#### About this task:
Lines below starting with the line with "cbn [snd callsOf" and going on through the line with "(orThrow _) => unfold orThrow" must be output exactly; the rest of the records must be left out.

___ Record extracts

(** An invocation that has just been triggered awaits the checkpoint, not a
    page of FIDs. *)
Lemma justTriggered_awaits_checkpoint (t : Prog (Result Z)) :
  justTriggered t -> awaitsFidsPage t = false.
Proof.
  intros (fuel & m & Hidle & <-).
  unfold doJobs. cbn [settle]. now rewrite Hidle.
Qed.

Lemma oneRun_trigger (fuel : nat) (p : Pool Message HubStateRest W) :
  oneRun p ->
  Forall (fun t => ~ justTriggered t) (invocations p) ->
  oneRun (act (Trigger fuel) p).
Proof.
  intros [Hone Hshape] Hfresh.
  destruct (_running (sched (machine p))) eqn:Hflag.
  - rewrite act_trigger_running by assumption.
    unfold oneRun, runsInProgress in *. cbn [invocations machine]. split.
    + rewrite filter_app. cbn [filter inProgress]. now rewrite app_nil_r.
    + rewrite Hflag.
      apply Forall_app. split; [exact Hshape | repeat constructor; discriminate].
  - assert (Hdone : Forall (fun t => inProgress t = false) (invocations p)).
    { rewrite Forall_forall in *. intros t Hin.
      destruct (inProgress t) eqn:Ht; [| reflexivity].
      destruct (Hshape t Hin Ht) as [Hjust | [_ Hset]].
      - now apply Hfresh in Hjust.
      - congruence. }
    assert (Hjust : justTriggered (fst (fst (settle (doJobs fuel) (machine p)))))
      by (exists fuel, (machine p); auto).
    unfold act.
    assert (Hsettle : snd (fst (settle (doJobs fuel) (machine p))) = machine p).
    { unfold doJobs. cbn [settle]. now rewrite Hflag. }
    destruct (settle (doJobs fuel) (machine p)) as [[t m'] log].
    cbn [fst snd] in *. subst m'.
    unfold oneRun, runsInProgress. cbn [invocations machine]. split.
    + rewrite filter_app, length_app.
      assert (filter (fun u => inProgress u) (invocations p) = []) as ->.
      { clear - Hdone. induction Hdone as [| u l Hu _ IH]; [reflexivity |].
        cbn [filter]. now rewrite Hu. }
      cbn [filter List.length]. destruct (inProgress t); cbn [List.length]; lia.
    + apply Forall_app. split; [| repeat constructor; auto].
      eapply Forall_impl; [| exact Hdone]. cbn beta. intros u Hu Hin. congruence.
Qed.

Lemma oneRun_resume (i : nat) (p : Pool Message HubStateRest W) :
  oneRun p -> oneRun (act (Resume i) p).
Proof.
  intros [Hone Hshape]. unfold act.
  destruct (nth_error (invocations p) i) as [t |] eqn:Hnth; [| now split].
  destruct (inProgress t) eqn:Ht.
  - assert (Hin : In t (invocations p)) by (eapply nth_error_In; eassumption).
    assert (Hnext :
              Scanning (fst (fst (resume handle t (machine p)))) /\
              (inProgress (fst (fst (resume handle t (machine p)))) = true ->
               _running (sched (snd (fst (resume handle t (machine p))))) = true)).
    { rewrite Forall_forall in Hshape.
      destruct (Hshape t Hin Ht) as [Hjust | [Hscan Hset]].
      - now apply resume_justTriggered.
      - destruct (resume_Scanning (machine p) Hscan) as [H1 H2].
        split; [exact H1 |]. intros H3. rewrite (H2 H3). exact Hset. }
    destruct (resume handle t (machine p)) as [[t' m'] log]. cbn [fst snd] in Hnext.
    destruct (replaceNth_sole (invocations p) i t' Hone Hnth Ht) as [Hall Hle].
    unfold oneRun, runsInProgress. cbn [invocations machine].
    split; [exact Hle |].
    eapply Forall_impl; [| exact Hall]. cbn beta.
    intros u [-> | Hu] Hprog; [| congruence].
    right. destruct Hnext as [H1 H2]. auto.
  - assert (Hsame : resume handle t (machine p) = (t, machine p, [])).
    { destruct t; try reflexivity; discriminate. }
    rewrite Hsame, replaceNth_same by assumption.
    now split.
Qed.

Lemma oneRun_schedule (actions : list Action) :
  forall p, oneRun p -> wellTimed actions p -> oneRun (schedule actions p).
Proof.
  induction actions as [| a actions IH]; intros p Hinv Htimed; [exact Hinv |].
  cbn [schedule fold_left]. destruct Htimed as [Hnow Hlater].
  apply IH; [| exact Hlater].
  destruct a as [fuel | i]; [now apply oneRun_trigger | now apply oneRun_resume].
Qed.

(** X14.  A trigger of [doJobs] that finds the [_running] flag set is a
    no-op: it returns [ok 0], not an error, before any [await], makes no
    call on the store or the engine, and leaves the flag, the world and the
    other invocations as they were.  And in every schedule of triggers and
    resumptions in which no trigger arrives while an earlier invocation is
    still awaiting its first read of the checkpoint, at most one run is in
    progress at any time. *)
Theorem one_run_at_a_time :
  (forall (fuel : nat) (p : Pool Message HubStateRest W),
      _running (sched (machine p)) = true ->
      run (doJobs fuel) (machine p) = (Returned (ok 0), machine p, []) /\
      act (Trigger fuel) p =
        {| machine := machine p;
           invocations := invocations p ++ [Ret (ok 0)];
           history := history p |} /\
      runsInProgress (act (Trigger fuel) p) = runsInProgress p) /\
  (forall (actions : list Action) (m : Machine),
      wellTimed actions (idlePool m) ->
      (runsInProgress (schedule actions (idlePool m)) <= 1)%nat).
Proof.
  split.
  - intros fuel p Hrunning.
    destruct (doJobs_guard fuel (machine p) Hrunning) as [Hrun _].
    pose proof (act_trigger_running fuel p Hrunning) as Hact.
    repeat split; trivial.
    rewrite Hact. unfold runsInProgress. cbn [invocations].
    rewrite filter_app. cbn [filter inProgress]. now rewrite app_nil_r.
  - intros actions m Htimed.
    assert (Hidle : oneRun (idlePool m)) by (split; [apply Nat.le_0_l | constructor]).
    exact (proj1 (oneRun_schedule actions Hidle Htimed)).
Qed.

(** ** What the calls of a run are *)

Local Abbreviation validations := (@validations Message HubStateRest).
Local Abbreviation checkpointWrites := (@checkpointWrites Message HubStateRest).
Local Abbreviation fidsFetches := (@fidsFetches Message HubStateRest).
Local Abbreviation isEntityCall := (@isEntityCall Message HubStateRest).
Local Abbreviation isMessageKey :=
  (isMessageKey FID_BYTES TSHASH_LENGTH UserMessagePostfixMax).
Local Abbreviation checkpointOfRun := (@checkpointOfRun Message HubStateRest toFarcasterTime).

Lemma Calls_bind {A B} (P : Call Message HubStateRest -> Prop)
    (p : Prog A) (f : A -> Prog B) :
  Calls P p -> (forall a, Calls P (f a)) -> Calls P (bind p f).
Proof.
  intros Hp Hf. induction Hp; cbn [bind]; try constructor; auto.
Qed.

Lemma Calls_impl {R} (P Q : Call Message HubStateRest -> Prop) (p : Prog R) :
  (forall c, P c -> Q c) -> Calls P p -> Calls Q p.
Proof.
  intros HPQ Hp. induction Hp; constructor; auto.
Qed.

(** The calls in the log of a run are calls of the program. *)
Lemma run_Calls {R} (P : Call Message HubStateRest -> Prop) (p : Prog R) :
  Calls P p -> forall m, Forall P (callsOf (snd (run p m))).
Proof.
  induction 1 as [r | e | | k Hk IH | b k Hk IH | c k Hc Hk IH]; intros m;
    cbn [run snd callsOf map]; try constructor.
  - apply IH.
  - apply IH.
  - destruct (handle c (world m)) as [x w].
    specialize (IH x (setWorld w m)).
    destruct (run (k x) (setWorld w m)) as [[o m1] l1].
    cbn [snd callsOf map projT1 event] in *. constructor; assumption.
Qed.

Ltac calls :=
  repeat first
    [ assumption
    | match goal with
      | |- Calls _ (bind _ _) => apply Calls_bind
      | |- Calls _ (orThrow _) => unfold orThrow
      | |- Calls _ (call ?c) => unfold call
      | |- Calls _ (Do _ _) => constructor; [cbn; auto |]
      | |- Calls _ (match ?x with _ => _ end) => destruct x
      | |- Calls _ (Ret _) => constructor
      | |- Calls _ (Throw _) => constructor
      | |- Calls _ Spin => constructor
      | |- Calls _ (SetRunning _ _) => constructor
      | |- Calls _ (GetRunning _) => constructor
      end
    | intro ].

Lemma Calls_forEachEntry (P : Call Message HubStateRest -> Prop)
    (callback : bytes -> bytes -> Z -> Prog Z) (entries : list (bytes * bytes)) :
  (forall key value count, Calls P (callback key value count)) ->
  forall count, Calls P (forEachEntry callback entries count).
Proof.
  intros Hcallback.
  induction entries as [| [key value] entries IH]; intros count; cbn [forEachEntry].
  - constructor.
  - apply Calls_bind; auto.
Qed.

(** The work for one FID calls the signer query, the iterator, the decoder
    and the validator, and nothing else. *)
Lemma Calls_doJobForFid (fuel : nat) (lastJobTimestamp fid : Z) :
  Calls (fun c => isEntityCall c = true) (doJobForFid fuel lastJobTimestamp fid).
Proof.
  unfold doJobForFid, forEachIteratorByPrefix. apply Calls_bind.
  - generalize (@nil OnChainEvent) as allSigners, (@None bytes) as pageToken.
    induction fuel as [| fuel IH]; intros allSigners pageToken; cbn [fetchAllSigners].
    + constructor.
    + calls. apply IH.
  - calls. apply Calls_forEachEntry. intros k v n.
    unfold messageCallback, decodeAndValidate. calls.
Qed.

______

#### Solution to this exercise:
    cbn [snd callsOf map projT1 event] in *. constructor; assumption.
Qed.

Ltac calls :=
  repeat first
    [ assumption
    | match goal with
      | |- Calls _ (bind _ _) => apply Calls_bind
      | |- Calls _ (orThrow _) => unfold orThrow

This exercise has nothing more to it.